The city’s new state-of-the-art fitness and aquatic facility, which opened in 2020, received the honour for its integration of accessibility features such as: • Design features in the aquatic centre to enable easy and dignified access to the various pools such as ramps and gentle steps as well as infinity edges and mobile lifts. • Multiple drop-off areas to facilitate accessible transportation modes. • Barrier-free front doors and accessible reception centres. • Change room facilities that significantly exceed width requirements. For example, oversize shower and changing stalls to accommodate a family with young children or individuals using an assistive device.
Designed by HCMA, the Minoru Centre facility boasts a spacious 790 square metre (8,500 sq. ft.) fitness centre with a full complement of cardio, strength and stretching equipment as well as a large 176 square metre (1,900 sq. ft.) fitness studio that hosts a variety of group fitness classes.
FIRST NATIONS DEVELOPMENT PLANNED FOR BURNABY A new proposed master plan for the redevelopment of the Willingdon Lands in Burnaby will see the creation of a mixed-use, contemporary Musqueam and Tsleil-Waututh urban village. It will provide approximately 5,000 housing units and include a film studio and a childcare centre.
The master plan was unveiled by Musqueam Indian Band, Tsleil-Waututh Nation and Aquilini Development.
The site’s design will incorporate a number of elements inspired by the nations’ history, culture, and connection to the lands and waters such as entry portals, artwork, native plants, a medicine garden, and wayfinding signage in hən ̓ q ̓ əmin ̓ əm ̓ and English. At the heart of the development will be a Musqueam and Tsleil-Waututh cultural centre and an outdoor hearth that will serve as a gathering place for both the nations and the wider community.

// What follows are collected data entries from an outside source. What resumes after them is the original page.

Lemma lstrip_idem (s : string) : lstrip (lstrip s) = lstrip s.
Proof.
  destruct (lstrip s) as [|c t] eqn:E; [reflexivity|].
  simpl. now rewrite (lstrip_head s c t E).
Qed.

Lemma lstrip_nil_iff (s : string) : lstrip s = "" <-> all_chars isspace s = true.
Proof.
  induction s as [|c s IH]; simpl; [tauto|].
  destruct (isspace c); simpl; [exact IH | split; discriminate].
Qed.

Lemma lstrip_space (s : string) : all_chars isspace s = true -> lstrip s = "".
Proof. apply lstrip_nil_iff. Qed.

Lemma strip_space (s : string) : all_chars isspace s = true -> strip s = "".
Proof. intros H. unfold strip. now rewrite lstrip_space. Qed.

Lemma rstrip_nil_iff (s : string) : rstrip s = "" <-> all_chars isspace s = true.
Proof.
  induction s as [|c s IH]; simpl; [tauto|].
  destruct (rstrip s) eqn:E.
  - destruct (isspace c); simpl; [tauto | split; discriminate].
  - destruct (isspace c); simpl; split; try discriminate.
    intros H. apply IH in H. discriminate.
Qed.

(** [strip] leaves something exactly when some character is not whitespace. *)
Lemma strip_nonempty_iff (s : string) : strip s <> "" <-> has_text s.
Proof.
  unfold strip, has_text. rewrite rstrip_nil_iff.
  destruct (lstrip_split s) as [ws [Hs Hw]].
  rewrite Hs at 2. rewrite all_chars_append, Hw. simpl.
  destruct (all_chars isspace (lstrip s)); split; congruence.
Qed.

Lemma strip_desc_group (rest : string) : strip (desc_group rest) = strip rest.
Proof.
  unfold desc_group. destruct (lstrip rest) as [|c t] eqn:E.
  - unfold strip at 2. rewrite E. simpl.
    apply lstrip_nil_iff in E.
    destruct rest as [|r0 rest']; [reflexivity|].
    destruct (last_string_split (String r0 rest')) as [u [e [Hs Hl]]]; [discriminate|].
    rewrite Hl. rewrite Hs, all_chars_append in E. simpl in E.
    apply andb_true_iff in E. destruct E as [_ E]. rewrite andb_true_r in E.
    apply strip_space. simpl. now rewrite E.
  - unfold strip. rewrite <- E. now rewrite lstrip_idem.
Qed.

(** ** The matcher *)

Section MatcherFacts.

Context {A : Type}.

Implicit Types (k : option ascii -> string -> option A)
  (K : option ascii -> string -> captures -> option A).

(** Whatever [star] answers comes from the continuation, called after a run
    of characters of the class. *)
Lemma star_sound p prev s k x :
  star p prev s k = Some x ->
  exists u s' prev', s = u +:+ s' /\ all_chars p u = true /\ k prev' s' = Some x.
Proof.
  revert prev. induction s as [|d s IH]; intros prev; simpl.
  - intros H. exists "", "", prev. auto.
  - destruct (p d) eqn:E.
    + destruct (star p (Some d) s k) as [y|] eqn:Es.
      * intros [= ->]. destruct (IH _ Es) as (u & s' & prev' & -> & Hu & Hk).
        exists (String d u), s', prev'. simpl. rewrite E, Hu. auto.
      * intros H. exists "", (String d s), prev. auto.
    + intros H. exists "", (String d s), prev. auto.
Qed.

(** The longest run wins when the continuation accepts it. *)
Lemma star_greedy p prev u s k x :
  all_chars p u = true ->
  k (last_char prev u) s = Some x ->
  match s with String d _ => p d = false | EmptyString => True end ->
  star p prev (u +:+ s) k = Some x.
Proof.
  revert prev. induction u as [|c u IH]; intros prev Hu Hk Hs; simpl in *.
  - destruct s as [|d s]; simpl; [exact Hk|]. now rewrite Hs.
  - apply andb_true_iff in Hu. destruct Hu as [Hc Hu].
    rewrite Hc. now rewrite (IH (Some c) Hu Hk Hs).
Qed.

(** When the continuation refuses the whole run, the last character is
    given back. *)
Lemma star_back_off p prev u c k x :
  all_chars p (u +:+ String c "") = true ->
  (forall prev', k prev' "" = None) ->
  k (last_char prev u) (String c "") = Some x ->
  star p prev (u +:+ String c "") k = Some x.
Proof.
  revert prev. induction u as [|d u IH]; intros prev Hu Hn Hk; simpl in *.
  - rewrite andb_true_r in Hu. now rewrite Hu, Hn.
  - apply andb_true_iff in Hu. destruct Hu as [Hd Hu].
    rewrite Hd. now rewrite (IH (Some d) Hu Hn Hk).
Qed.

Lemma run_sound ic r prev s m K x :
  run ic r prev s m K = Some x ->
  exists u s' prev' m', s = u +:+ s' /\ lang ic r u /\ K prev' s' m' = Some x.
Proof.
  revert prev s m K.
  induction r as [c|p|r1 IH1 r2 IH2|r1 IH1 r2 IH2|r1 IH1|p|p|name r1 IH1|];
    intros prev s m K; simpl.
  - destruct s as [|d s]; [discriminate|].
    destruct (lit_eq ic c d) eqn:E; [|discriminate].
    intros H. exists (String d ""), s, (Some d), m. split; [reflexivity|].
    split; [now constructor | exact H].
  - destruct s as [|d s]; [discriminate|].
    destruct (p d) eqn:E; [|discriminate].
    intros H. exists (String d ""), s, (Some d), m. split; [reflexivity|].
    split; [now constructor | exact H].
  - intros H. apply IH1 in H. destruct H as (u1 & s1 & p1 & m1 & -> & L1 & H).
    apply IH2 in H. destruct H as (u2 & s2 & p2 & m2 & -> & L2 & H).
    exists (u1 +:+ u2), s2, p2, m2. rewrite append_assoc.
    split; [reflexivity|]. split; [now constructor | exact H].
  - destruct (run ic r1 prev s m K) as [y|] eqn:E1.
    + intros [= ->]. apply IH1 in E1. destruct E1 as (u & s' & p' & m' & -> & L & H).
      exists u, s', p', m'. split; [reflexivity|]. split; [now apply lang_alt_l | exact H].
    + intros H. apply IH2 in H. destruct H as (u & s' & p' & m' & -> & L & H).
      exists u, s', p', m'. split; [reflexivity|]. split; [now apply lang_alt_r | exact H].
  - destruct (run ic r1 prev s m K) as [y|] eqn:E1.
    + intros [= ->]. apply IH1 in E1. destruct E1 as (u & s' & p' & m' & -> & L & H).
      exists u, s', p', m'. split; [reflexivity|]. split; [now apply lang_opt_take | exact H].
    + intros H. exists "", s, prev, m. split; [reflexivity|].
      split; [apply lang_opt_skip | exact H].
  - intros H. apply star_sound in H. destruct H as (u & s' & p' & -> & Hu & H).
    exists u, s', p', m. split; [reflexivity|]. split; [now constructor | exact H].
  - destruct s as [|d s]; [discriminate|].
    destruct (p d) eqn:E; [|discriminate].
    intros H. apply star_sound in H. destruct H as (u & s' & p' & -> & Hu & H).
    exists (String d u), s', p', m. split; [reflexivity|].
    split; [| exact H]. constructor; [discriminate | simpl; now rewrite E, Hu].
  - intros H. apply IH1 in H. destruct H as (u & s' & p' & m' & -> & L & H).
    exists u, s', p', ((name, span (u +:+ s') s') :: m').
    split; [reflexivity|]. split; [now constructor | exact H].
  - destruct (xorb (word_before prev) (word_after s)); [|discriminate].
    intros H. exists "", s, prev, m. split; [reflexivity|].
    split; [constructor | exact H].
Qed.

(** A literal word under [re.I]: it matches exactly when the lower-cased
    subject starts with the lower-cased word. *)
Lemma run_word w prev u s m K :
  w <> "" -> String.length u = String.length w ->
  run true (word w) prev (u +:+ s) m K =
  if startswith (lower u) (lower w) then K (last_char prev u) s m else None.
Proof.
  revert prev u. induction w as [|c w IH]; intros prev u Hw Hl; [congruence|].
  destruct u as [|d u]; [discriminate|]. simpl in Hl. injection Hl as Hl.
  destruct w as [|c' w].
  - destruct u; [|discriminate]. simpl. unfold lit_eq.
    destruct (Ascii.eqb (lower_char d) (lower_char c)); reflexivity.
  - change (word (String c (String c' w))) with (Seq (Lit c) (word (String c' w))).
    cbn [run]. change (String d u +:+ s) with (String d (u +:+ s)). cbn iota.
    unfold lit_eq. cbn [lower startswith last_char].
    destruct (Ascii.eqb (lower_char d) (lower_char c)); [|reflexivity].
    rewrite IH by (discriminate || assumption). reflexivity.
Qed.

(** A literal word against a subject too short for it. *)
Lemma run_word_fail w prev v m K :
  w <> "" -> startswith (lower v) (lower w) = false ->
  run true (word w) prev v m K = None.
Proof.
  revert prev v. induction w as [|c w IH]; intros prev v Hw Hs; [congruence|].
  destruct w as [|c' w].
  - destruct v as [|d v]; [reflexivity|]. cbn [word run]. unfold lit_eq.
    cbn [lower startswith] in Hs.
    destruct (Ascii.eqb (lower_char d) (lower_char c)); [|reflexivity].
    destruct (lower v); discriminate Hs.
  - change (word (String c (String c' w))) with (Seq (Lit c) (word (String c' w))).
    cbn [run]. destruct v as [|d v]; [reflexivity|].
    unfold lit_eq. cbn [lower startswith] in Hs.
    destruct (Ascii.eqb (lower_char d) (lower_char c)); [|reflexivity].
    apply IH; [discriminate | exact Hs].
Qed.

End MatcherFacts.

(** ** The conventional pattern *)

Ltac eval_startswith :=
  repeat match goal with
         | |- context [startswith ?a ?b] =>
             let v := eval vm_compute in (startswith a b) in
             change (startswith a b) with v
         end.

(** The alternation of the eight type keywords consumes the type and
    nothing else: no keyword is the beginning of another. *)
Lemma run_type_alt {A : Type} ty prev s m (K : option ascii -> string -> captures -> option A) :
  In (lower ty) CommitParser.type_keywords ->
  run true (alt (map word CommitParser.type_keywords)) prev (ty +:+ s) m K =
  K (last_char prev ty) s m.
Proof.
  intros H. cbn [alt map CommitParser.type_keywords run].
  simpl in H.
  repeat (destruct H as [H|H]); try contradiction;
    (repeat match goal with
            | |- context [run true (word ?w) ?p (?u +:+ ?v) ?m0 ?K0] =>
                first
                  [ rewrite (run_word w p u v m0 K0)
                      by (discriminate || (rewrite <- (lower_length u), <- H; reflexivity))
                  | rewrite (run_word_fail w p (u +:+ v) m0 K0)
                      by (discriminate || (rewrite lower_append, <- H; reflexivity)) ]
            end);
    rewrite <- H; eval_startswith; cbv iota;
    destruct (K (last_char prev ty) s m); reflexivity.
Qed.

(** [\s*(?P<desc>.+)] on the text after the colon. *)
Lemma run_desc prev rest m :
  rest <> "" -> all_chars dot_class rest = true ->
  run true (Seq (Star space_class) (Group "desc" (Plus dot_class))) prev rest m final =
  Some (("desc", desc_group rest) :: m).
Proof.
  intros Hne Hdot. cbn [run]. unfold desc_group.
  destruct (lstrip_split rest) as [ws [Hs Hw]].
  destruct (lstrip rest) as [|c t] eqn:E.
  - rewrite append_nil_r in Hs. subst ws.
    destruct (last_string_split rest Hne) as [u [e [Hu Hl]]].
    rewrite Hl. rewrite Hu in Hw, Hdot |- *.
    apply star_back_off; [exact Hw | reflexivity |].
    rewrite all_chars_append in Hdot. apply andb_true_iff in Hdot.
    destruct Hdot as [_ He]. simpl in He. rewrite andb_true_r in He.
    simpl. rewrite He. reflexivity.
  - rewrite Hs at 1. rewrite Hs, all_chars_append in Hdot.
    apply andb_true_iff in Hdot. destruct Hdot as [_ Hd]. simpl in Hd.
    apply andb_true_iff in Hd. destruct Hd as [Hc Ht].
    apply star_greedy; [exact Hw | | exact (lstrip_head rest c t E)].
    cbn iota beta. rewrite Hc.
    rewrite <- (append_nil_r t) at 1.
    apply star_greedy; [exact Ht | | exact I].
    unfold final. now rewrite span_nil.
Qed.

(** [(!)?:] and the rest. *)
Lemma run_bang prev bang rest m :
  rest <> "" -> all_chars dot_class rest = true ->
  run true
    (Seq (Opt (Lit "!"))
       (Seq (Lit ":") (Seq (Star space_class) (Group "desc" (Plus dot_class)))))
    prev (bang_text bang +:+ ":" +:+ rest) m final =
  Some (("desc", desc_group rest) :: m).
Proof.
  intros Hne Hdot.
  pose proof (fun p => run_desc p rest m Hne Hdot) as Hd.
  destruct bang; cbn [run bang_text]; simpl String.append; cbv iota;
    change (lit_eq true "!" "!") with true;
    change (lit_eq true ":" ":") with true;
    change (lit_eq true "!" ":") with false; cbv iota;
    cbn [run] in Hd; now rewrite Hd.
Qed.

Located on the southwest corner of Willingdon Avenue and Canada Way, the Willingdon Lands lie on the shared territory of the Musqueam and Tsleil-Waututh nations. In 2014, the Musqueam and Tsleil-Waututh nations along with Aquilini Development purchased the lands from the provincial government.
SKILLS CANADA NATIONALS 2022 SET FOR VANCOUVER Canada’s most talented post-secondary students and apprentices will compete at the 2022 Skills Canada National Competition (SCNC) in Vancouver in May.
Scheduled for the Vancouver Convention Centre, SCNC is the only national, multi-trade and technology competition for students and apprentices in the country. More than 300 competitors from all regions of Canada will participate in 37 skilled trade and technology competitions from May 26-27.